Convert to the concept of human rights law now its champion

Conor Gearty’s new book warns against the erosion of our fundamental rights

Today, he is one of the most ardent champions of the cause. Through his work as a lawyer, teacher and writer, he has become one of the subject's most recognisable public advocates in Britain and further afield. Yet, as Prof Conor Gearty agrees, there was a time when he wasn't at all convinced by human rights.

He used to see it as a bourgeois tool for thwarting radical change, and once opposed the very idea of a Human Rights Act. “When I came to England, which is where I have worked all my professional life, I saw an extreme negative judiciary, reactionary and, among other things, anti-Irish,” Prof Gearty says.

“I was hostile to legalised human rights within the British debate because I felt this would be to empower a community of men who were drawn from a narrow class base, and who had a record on my own country which was scandalous.” His position grew into a more general political stance that saw human rights law as being at odds with democracy – in that it empowered judges to contradict the wishes of majorities.

Traces of that latter concern remain – he still has doubts about Irish constitutional arrangements that allow judges to strike down acts of the Oireachtas, for example – but Prof Gearty says the entire culture of the British judiciary has changed. More broadly, he now sees human rights as the answer to many of the seemingly intractable questions we face.

READ MORE

The Universal Declaration of Human Rights was adopted in 1948 but the ideas it contained barely featured on the global agenda until the 1970s, and the subject took off again after 1989. With the collapse of the Soviet bloc, it became a modern language for new states.

The declaration however, has arguably always co-existed uneasily with the fact that, in international law, national sovereignty retains primacy.

Countries have committed themselves to two contradictory ideas, he points out. “One is that they respect national sovereignty and don’t penetrate the veil of the nation state. The other is that they commit to what they call basic, inalienable, fundamental human rights. It’s important, in my opinion, to recognise that these are contradictory, and not try and produce a false synthesis.”

In this analysis, the world has it both ways. We have set up systems to scrutinise countries' behaviour, but leave it to countries to do the scrutiny. "So you have, for example, the Human Rights Council at the United Nations. And who is on it? Well, not just the good guys but quite a lot of the bad guys too."

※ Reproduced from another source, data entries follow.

(* ===== verification/Prelude.v ===== *)
(** * Sesame server: a verification development

    Sesame keeps password vaults in step between devices.  The server never sees a vault's contents: it keeps
    signed device lists, signed snapshot headers and ciphertexts, and decides who may read and change them.
    This library models the sync core of the server (protocol, service, in-memory store, HTTP layer) and, of the
    self-hosted edition, its audit log, its update settings and its update service; the theorems say that these
    parts keep what they promise.  All paths below are under src/internal/.

    ** The program's parts and the files that model them

    - Shared ground.  [Prelude]: Go errors as lists of sentinels, the result and state monads, loops, machine
      integers, tactics.  [GoStd], [GoText]: what the code uses of Go's standard library (base64, decimal numbers,
      UTF-8, time, string functions).  [Json]: [encoding/json] for strings and string maps, [JsonFacts]: it reads
      back what it wrote.
    - Protocol, syncproto/.  [Canonical]: canonical.go, constants.go.  [DeviceList]: devicelist.go, the signed list
      of a vault's devices as a state machine over entries.  [Header]: header.go.  [Request]: request.go,
      checkpoint.go.  Facts and theorems in [DeviceListFacts], [DeviceListThms], [Agreement].
    - Sync service, syncsvc/.  [SyncTypes]: types.go, with the interfaces [Tx] and [Storage] as type classes.
      [Service]: service.go, one transaction body per operation over [Tx].  [NonceKeeper]: nonce_keeper.go, a
      decorator of any [Tx] and [Storage].  [MemStore]: memstore/memstore.go, the implementation the theorems
      discharge the interfaces with.
    - HTTP layer, syncv3http/.  [Wire]: wire.go, errors.go.  [Handler]: handler.go, the 21 handlers, the route table
      and the dispatch; the class [Host] is the interface of the two hosts.
    - Self-hosting.  [SelfStore]: selfhost/types.go, selfhost/sqlitestore/store.go and audit.go, the audit log and
      its checks.  [UpdateStore]: selfhost/updates.go and selfhost/sqlitestore/updates.go.  [Feed]:
      selfhost/updates/feed.go, keys.go, registry.go, fetch.go.  [UpdateService]: selfhost/updates/service.go,
      install.go.  [SemVer]: releases/semver.go, eligibility.go, selfhost/updates/versions.go.

    A request travels from [Handler] through [Wire] (decoding, signature header) to an operation of [Service], which
    runs in a transaction of the store behind the nonce keeper.  The operation finds the acting device by its token,
    loads and verifies the vault's device list, verifies the request's signature and nonce, changes the rows and
    replies.  In the self-hosted edition the update service reads and writes its settings through the store, and
    every change an owner makes is appended to the audit log in the same transaction.

    ** How the models correspond to the code

    State is a record of maps, as in the code; an operation is a function from a state to a result and a state, an
    early return an [Err] with the sentinels [errors.Is] would find.  A transaction that fails is rolled back by the
    caller, as in the code.  Time is a number of nanoseconds since 1970; the clock readings of a call are an
    argument of it.  64-bit counters wrap.  Map iteration goes through [range_map], whose order is a parameter
    (class [MapRange]).  Loops without a static bound run through [loop 64], which stops after at most 2^64
    iterations by doubling; every such loop is proved to end, with a measure that fits that budget.  Other
    recursions take fuel that is the length of the text they consume.

    Parameters of the whole development: SHA-256 and Ed25519 (class [Crypto], with the lengths and the
    sign/verify law the code relies on; collisions appear as an alternative in conclusions, never as an
    assumption), the reflection-driven JSON codec for structs ([Decodes], [FeedHost]), [net/url], and the host
    that authenticates HTTP callers ([Host]).  [Fixtures], [HttpWitnesses] and [SelfWitnesses] instantiate all of
    them and run the code on concrete inputs.

    SQL.  The statements of the SQLite files that are modelled are read as operations on their tables (a list in
    primary-key order, a map by primary key), with the constraints the schema states; a statement or a commit that
    fails is a fault of the call.

    ** What the theorems show

    - The protocol: a verified list is well formed, is extended only by current members, never forgets, and its head
      digest commits to all of it.
    - The service as a state machine ([Steps]): [VaultInv] is the invariant; [InvPairing], [InvCreate], [InvApprove],
      [InvRekey], [InvUpload] and [MakeRoom] prove that every operation keeps it, [Slices] that operations of one
      vault do not touch another, [Erasure] that the nonce keeper is transparent.  [SyncSafety], [Replay],
      [SyncEffects], [SyncHistory], [HeaderPages], [SyncApprove], [Available] state what follows: the authority
      that each successful call took, rollback, isolation, replay protection, revocation, what devices can read back, paging, budgets, and that
      every failure is one of the contract's.
    - The HTTP layer ([WireThms], [Http]): every route refines a sequence of service calls, and a request
      that succeeds and changed the store was signed over its method, target, body and token, by the member, the
      pairing device or the new device whose authority the call takes.
    - Self-hosting ([AuditFacts], [AuditThms], [UpdateThms], [UpdateSign], [UpdateShell], [SemVerThms]): the audit
      log always verifies, its report commits to the rows it read, incremental checking is enough; feeds never roll back, updates
      are announced only when authentic, signed feeds are accepted, and a shell reads the commands shown as exactly
      the ones meant for the release of the stored feed, on the channels the product has; versions are ordered by
      SemVer's precedence, totally where their numbers fit 64 bits, and have one spelling.

    Each theorem with hypotheses has a witness in [Witnesses], [HttpWitnesses], [SelfWitnesses], [Replay] or
    [SemVerThms].

    ** What is not modelled

    - The PostgreSQL stores and the SQLite sync store: their behaviour is that of embedded SQL of some length; the
      repository's store suite checks them against the in-memory store, which is modelled.
    - Accounts, administration, support, notifications and their HTTP routes: SQL, mail and request plumbing.
    - The rest of the self-hosted store (owners, members, devices, pairings, flags, rate limits), its HTTP server,
      configuration, backups and secrets: files, environment, SQL; the next parts to model.
    - Of modelled parts: log lines, connection deadlines, the recovery timeout of the nonce keeper, the HTTP client
      of the feed (its answer is an argument), the sleeping loop of the update service (its waiting times are
      modelled), goroutines (operations are sequences of atomic transactions, as the stores' locks make them). *)

From stdpp Require Import base list gmap strings sorting.
From Stdlib Require Import ZArith Lia.

(** ** Errors

    A Go [error] is modelled by the sentinels that [errors.Is] finds in its wrap tree, in the
    order the tree is walked; the message is dropped.  [errors.New] outside a sentinel declaration
    gives the empty list, [fmt.Errorf("%w: %w", a, b)] the concatenation. *)
Inductive sentinel :=
| ErrNotFound | ErrConflict | ErrForbidden | ErrInvalid | ErrSignature | ErrReplay
| ErrQuota | ErrNoVault | ErrVaultExists | ErrNotActivated
| ErrDeviceListInvalid | ErrDeviceListBroken | ErrHeaderInvalid | ErrHistoryBroken
| ErrRequestSignature | ErrCheckpointInvalid
| selfhost_ErrNotFound | selfhost_ErrConflict | selfhost_ErrInvalidInput | selfhost_ErrClosed
| updates_ErrInvalid | updates_ErrExpired | updates_ErrRollback | updates_ErrOff.

#[export] Instance sentinel_eq_dec : EqDecision sentinel.
Proof. solve_decision. Defined.

Notation error := (list sentinel).

(** [errors.Is]. *)
Definition is_error (e : error) (s : sentinel) : bool := bool_decide (s ∈ e).

Inductive result (A : Type) : Type :=
| Ok (a : A)
| Err (e : error).
Arguments Ok {A} a.
Arguments Err {A} e.

Definition is_ok {A} (r : result A) : bool := match r with Ok _ => true | Err _ => false end.

Definition rbind {A B} (r : result A) (k : A → result B) : result B :=
  match r with Ok a => k a | Err e => Err e end.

More recently, the idea of universal human rights has been challenged – not least, since 11th September 2001, by counter-terrorism – “because it stops being about human rights – it becomes just our rights”.

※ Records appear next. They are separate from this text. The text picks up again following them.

(* ===== verification/Header.v ===== *)
(** * Snapshot headers: internal/syncproto/header.go *)

From stdpp Require Import base list gmap strings.
From Stdlib Require Import ZArith Lia Strings.Byte.
From S2P Require Import Prelude GoStd Canonical DeviceList.
Local Open Scope Z_scope.
Local Open Scope go_scope.

Record Header := {
  h_Version : Z;
  h_VaultID : string;
  h_DeviceID : string;
  h_Revision : Z;
  h_VaultEpoch : Z;
  h_DeviceListIndex : Z;
  h_DeviceListDigest : string;
  h_PreviousDigest : string;
  h_CiphertextDigest : string;
  h_CiphertextLength : Z;
  h_Nonce : string;
  h_Signature : string;
}.

#[export] Instance Header_eq_dec : EqDecision Header.
Proof. solve_decision. Defined.

Definition header_fields (header : Header) (label : string) : canonical :=
  newCanonical label
    .> number (u64 (h_Version header))
    .> text (h_VaultID header)
    .> text (h_DeviceID header)
    .> number (h_Revision header)
    .> number (h_VaultEpoch header)
    .> number (h_DeviceListIndex header)
    .> text (h_DeviceListDigest header)
    .> text (h_PreviousDigest header)
    .> text (h_CiphertextDigest header)
    .> number (h_CiphertextLength header)
    .> text (h_Nonce header).

Definition header_SigningPayload (header : Header) : bytes := header_fields header LabelHeader.

(** [Header.Validate]. *)
Definition header_Validate (header : Header) : result unit :=
  let invalid := [ErrHeaderInvalid] in
  check rfail_if (h_Version header ≠ VersionV3) invalid;
  check rfail_if (opaqueID (h_VaultID header) = false ∨ opaqueID (h_DeviceID header) = false) invalid;
  check rfail_if (h_Revision header = 0 ∨ h_VaultEpoch header = 0 ∨ h_DeviceListIndex header = 0) invalid;
  check rfail_if (bool_decide (h_Revision header = 1) ≠ bool_decide (h_PreviousDigest header = "")) invalid;
  check rfail_if (h_PreviousDigest header ≠ "" ∧ validDigest (h_PreviousDigest header) = false) invalid;
  check rfail_if (validDigest (h_DeviceListDigest header) = false
                  ∨ validDigest (h_CiphertextDigest header) = false) invalid;
  check rfail_if (h_CiphertextLength header < 16 ∨ h_CiphertextLength header > MaxCiphertextBytes) invalid;
  let? _ := orelse invalid (decodeCanonical (h_Nonce header) XChaChaNonceBytes) in
  let? _ := orelse invalid (decodeCanonical (h_Signature header) Ed25519SignatureBytes) in
  Ok tt.

(** [SnapshotAADV3]. *)
Definition SnapshotAADV3 (header : Header) : bytes :=
  newCanonical LabelAAD
    .> number (u64 (h_Version header))
    .> text (h_VaultID header)
    .> text (h_DeviceID header)
    .> number (h_Revision header)
    .> number (h_VaultEpoch header)
    .> number (h_DeviceListIndex header)
    .> text (h_DeviceListDigest header)
    .> text (h_PreviousDigest header).

Section Header.
Context `{Crypto} `{MapRange}.

Definition header_Digest (header : Header) : string :=
  digest (header_fields header LabelHeaderDigest .> text (h_Signature header)).

Definition VerifyCiphertext (header : Header) (ciphertext : bytes) : result unit :=
  check rfail_if (u64 (Z.of_nat (length ciphertext)) ≠ h_CiphertextLength header) [ErrHistoryBroken];
  let? expected := orelse [ErrHistoryBroken]
                     (decodeCanonical (h_CiphertextDigest header) DigestBytes) in
  rfail_if (sha256 ciphertext ≠ expected) [ErrHistoryBroken].

Definition verifyLink (previous header : Header) : result unit :=
  check rfail_if (checkedNext (h_Revision previous) ≠ Some (h_Revision header)) [ErrHistoryBroken];
  check rfail_if (h_PreviousDigest header ≠ header_Digest previous) [ErrHistoryBroken];
  rfail_if (h_DeviceListIndex header < h_DeviceListIndex previous
            ∨ h_VaultEpoch header < h_VaultEpoch previous) [ErrHistoryBroken].

Definition VerifyHeader (list : DeviceList) (previous : option Header) (header : Header)
  : result unit :=
  check header_Validate header;
  check rfail_if (h_VaultID header ≠ VaultID list) [ErrHistoryBroken];
  check rfail_if (h_DeviceListIndex header > Head list) [ErrHistoryBroken];
  check rfail_if ((DigestAt list (h_DeviceListIndex header)).1 ≠ h_DeviceListDigest header)
          [ErrHistoryBroken];
  check rfail_if ((EpochAt list (h_DeviceListIndex header)).1 ≠ h_VaultEpoch header)
          [ErrHistoryBroken];
  check match previous with
        | Some previous => verifyLink previous header
        | None => Ok tt
        end;
  match MemberAt list (h_DeviceID header) (h_DeviceListIndex header) with
  | None => Err [ErrHistoryBroken]
  | Some signer =>
      let? key := orelse [ErrHistoryBroken]
                    (decodeCanonical (m_SigningKey signer) Ed25519PublicKeyBytes) in
      let? signature := orelse [ErrHistoryBroken]
                          (decodeCanonical (h_Signature header) Ed25519SignatureBytes) in
      rfail_if (ed25519_Verify key (header_SigningPayload header) signature = false)
        [ErrHistoryBroken]
  end.

Fixpoint VerifyHeaderChain (lst : DeviceList) (previous : option Header) (headers : list Header)
  : result unit :=
  match headers with
  | [] => Ok tt
  | header :: headers =>
      check VerifyHeader lst previous header;
      VerifyHeaderChain lst (Some header) headers
  end.

Definition SignHeader (key : bytes) (header : Header) : Header :=
  {| h_Version := h_Version header; h_VaultID := h_VaultID header;
     h_DeviceID := h_DeviceID header; h_Revision := h_Revision header;
     h_VaultEpoch := h_VaultEpoch header; h_DeviceListIndex := h_DeviceListIndex header;
     h_DeviceListDigest := h_DeviceListDigest header;
     h_PreviousDigest := h_PreviousDigest header;
     h_CiphertextDigest := h_CiphertextDigest header;
     h_CiphertextLength := h_CiphertextLength header; h_Nonce := h_Nonce header;
     h_Signature := EncodeToString (ed25519_Sign key (header_SigningPayload header)) |}.
End Header.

But environmental protection also asks searching questions of human rights. Is a movement that asks us to make decisions which are inhibitive of our lifestyle, possibly diminishing our capacity to flourish in order to protect future generations, not in conflict with human rights? Not necessarily, says Prof Gearty.

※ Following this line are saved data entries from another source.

Definition AppendDeviceListEntry (entry : DeviceListEntry) : M state unit :=
  let! existing := reading (λ s, mreturn (entries_of s (e_VaultID entry))) in
  run mfail_if (u64 (u64 (Z.of_nat (length existing)) + 1) ≠ e_Index entry) [ErrConflict];
  updating (λ s, set_entries (<[e_VaultID entry := existing ++ [entry]]> (st_entries s)) s).

Definition PutKeyPackage (pkg : KeyPackage) : M state unit :=
  updating (λ s,
    set_packages
      (<[key [k_VaultID (kp_Package pkg); k_RecipientDeviceID (kp_Package pkg)] := pkg]>
         (st_packages s)) s).

Definition GetKeyPackage (vaultID recipientDeviceID : string) : M state KeyPackage :=
  reading (λ s, found (st_packages s !! key [vaultID; recipientDeviceID])).

Definition DeleteKeyPackages (vaultID : string) : M state unit :=
  updating (λ s,
    set_packages (filter (λ kv, k_VaultID (kp_Package kv.2) ≠ vaultID) (st_packages s)) s).

Definition InsertHeader (header : StoredHeader) : M state unit :=
  let vaultID := h_VaultID (sh_Header header) in
  let revision := h_Revision (sh_Header header) in
  run updating (λ s, set_headers (<[vaultID := headers_of s vaultID]> (st_headers s)) s);
  let! byRevision := reading (λ s, mreturn (headers_of s vaultID)) in
  run mfail_if (is_Some (byRevision !! revision)) [ErrConflict];
  updating (λ s, set_headers (<[vaultID := <[revision := header]> byRevision]> (st_headers s)) s).

Definition Headers (vaultID : string) (after limit : Z) : M state (list StoredHeader) :=
  reading (λ s, mreturn
    (let byRevision := headers_of s vaultID in
     let revisions := merge_sort Z.le (filter (λ r, r > after) (range_map byRevision).*1) in
     omap (λ r, byRevision !! r) (take (Z.to_nat limit) revisions))).

Definition GetHeader (vaultID : string) (revision : Z) : M state StoredHeader :=
  reading (λ s, found (headers_of s vaultID !! revision)).

Definition LatestHeader (vaultID : string) : M state StoredHeader :=
  reading (λ s, found
    (foldl (λ latest header,
              match latest with
              | Some best => if decide (h_Revision (sh_Header header) > h_Revision (sh_Header best))
                             then Some header else latest
              | None => Some header
              end) None (range_map (headers_of s vaultID)).*2)).

Definition PruneHeaders (vaultID : string) (keepFrom : Z) : M state unit :=
  updating (λ s,
    set_headers (alter (filter (λ kv, ¬ kv.1 < keepFrom)) vaultID (st_headers s)) s).

Definition PutCiphertext (vaultID : string) (revision : Z) (ciphertext : bytes) : M state unit :=
  updating (λ s,
    set_ciphertexts (<[vaultID := <[revision := ciphertext]> (ciphertexts_of s vaultID)]>
                       (st_ciphertexts s)) s).

Definition Ciphertext (vaultID : string) (revision : Z) : M state bytes :=
  reading (λ s, found (ciphertexts_of s vaultID !! revision)).

Definition CiphertextBytes (vaultID : string) : M state Z :=
  reading (λ s, mreturn
    (foldl (λ total c, i64 (total + Z.of_nat (length c))) 0 (range_map (ciphertexts_of s vaultID)).*2)).

Definition OldestCiphertext (vaultID : string) : M state (Z * Z) :=
  reading (λ s, found
    (foldl (λ oldest rc,
              match oldest with
              | Some (r, _) => if decide (rc.1 < r) then Some (rc.1, Z.of_nat (length rc.2)) else oldest
              | None => Some (rc.1, Z.of_nat (length rc.2))
              end) None (range_map (ciphertexts_of s vaultID)))).

Definition DeleteCiphertext (vaultID : string) (revision : Z) : M state unit :=
  updating (λ s, set_ciphertexts (alter (delete revision) vaultID (st_ciphertexts s)) s).

Definition DeleteCiphertextsBefore (vaultID : string) (revision : Z) : M state unit :=
  updating (λ s,
    set_ciphertexts (alter (filter (λ kv, ¬ kv.1 < revision)) vaultID (st_ciphertexts s)) s).

Definition PutCheckpoint (checkpoint : StoredCheckpoint) : M state unit :=
  let c := sc_Checkpoint checkpoint in
  updating (λ s, set_checkpoints (<[key [c_VaultID c; c_DeviceID c] := checkpoint]> (st_checkpoints s)) s).

Definition GetCheckpoint (vaultID deviceID : string) : M state StoredCheckpoint :=
  reading (λ s, found (st_checkpoints s !! key [vaultID; deviceID])).

Definition Checkpoints (vaultID : string) : M state (list StoredCheckpoint) :=
  reading (λ s, mreturn
    (merge_sort by_device
       (filter (λ c, c_VaultID (sc_Checkpoint c) = vaultID) (values (st_checkpoints s))))).

Definition DeleteCheckpoint (vaultID deviceID : string) : M state unit :=
  updating (λ s, set_checkpoints (delete (key [vaultID; deviceID]) (st_checkpoints s)) s).

Definition PutPairing (pairing : Pairing) : M state unit :=
  updating (λ s, set_pairings (<[key [p_VaultID pairing; p_DeviceID pairing] := pairing]> (st_pairings s)) s).

Definition GetPairing (vaultID deviceID : string) : M state Pairing :=
  reading (λ s, found (st_pairings s !! key [vaultID; deviceID])).

Definition PairingByToken (vaultID tokenDeviceID : string) : M state Pairing :=
  reading (λ s, found
    (list_find (λ p, p_VaultID p = vaultID ∧ p_TokenDeviceID p = tokenDeviceID)
       (values (st_pairings s)) ≫= λ ip, Some ip.2)).

Definition Pairings (vaultID : string) : M state (list Pairing) :=
  reading (λ s, mreturn
    (merge_sort by_created
       (filter (λ p, p_VaultID p = vaultID) (values (st_pairings s))))).

Definition DeletePairing (vaultID deviceID : string) : M state unit :=
  updating (λ s, set_pairings (delete (key [vaultID; deviceID]) (st_pairings s)) s).

Definition RecordNonce (scope nonce : string) (now expiresAt : time) : M state bool :=
  let id := key [scope; nonce] in
  let! seen := reading (λ s, mreturn (st_nonces s !! id)) in
  if match seen with Some until => bool_decide (now < until) | None => false end then mreturn false
  else
    run updating (λ s, set_nonces (<[id := expiresAt]> (st_nonces s)) s);
    mreturn true.

Definition PurgeExpired (now : time) : M state unit :=
  updating (λ s,
    set_pairings (filter (λ kv, now < p_ExpiresAt kv.2) (st_pairings s))
      (set_nonces (filter (λ kv, now < kv.2) (st_nonces s)) s)).
End MemStore.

“If you speak [of human rights] in the narrow language of constitutional rights and judicial protection, it may be in conflict. If you’re talking about human rights as a term that captures the energy and the commitment of the civil society dedicated to the protection of the weak, then they’re very similar.”

The move towards localism – exemplified by the way in which the economic crisis has fuelled scepticism verging on hostility towards international organisations and ideas such as human rights – is dangerous, says Gearty.

In his latest book, Liberty and Security , he warns a form of "neo-democracy" may be emerging where there is the appearance of protection for human rights, elections and respect for the rule of law but none of the reality.

“So you take a country like Russia, which is in the Council of Europe, which is subject to the European Court of Human Rights . . . and yet is governed by Putin. People disappear if they are antagonistic and judges, despite the commitment to the rule of law, deliver convictions to order, as far as one can tell.

“And yet it’s kind of democratic. That would be my fear – that these terms don’t disappear, but that they become plastic.”

CV: Conor Gearty

Conor Gearty studied law at UCD and qualified as a solicitor in Ireland before completing his PhD at Cambridge University. After teaching for several years at King's College London, in 2002 he moved to LSE, where he became director of the Centre for the Study of Human Rights. He is now a full-time professor of human rights law at the school.

Prof Gearty is also a founding member of Matrix Chambers. In Dublin tomorrow evening, he will deliver the 29th Hugh M Fitzpatrick Lecture in Legal Bibliography, with a paper entitled: 'Was Michael Collins a Terrorist - or a Human Rights Worker? Reflections on Law and Revolution in Ireland, 1916-22' (The event is booked out).

“It occurred to me that Michael Collins was a nice peg on which to reflect on these broad issues of what are human rights, how do you protect them, why is political violence called terrorism, why is some called terrorism and others not.”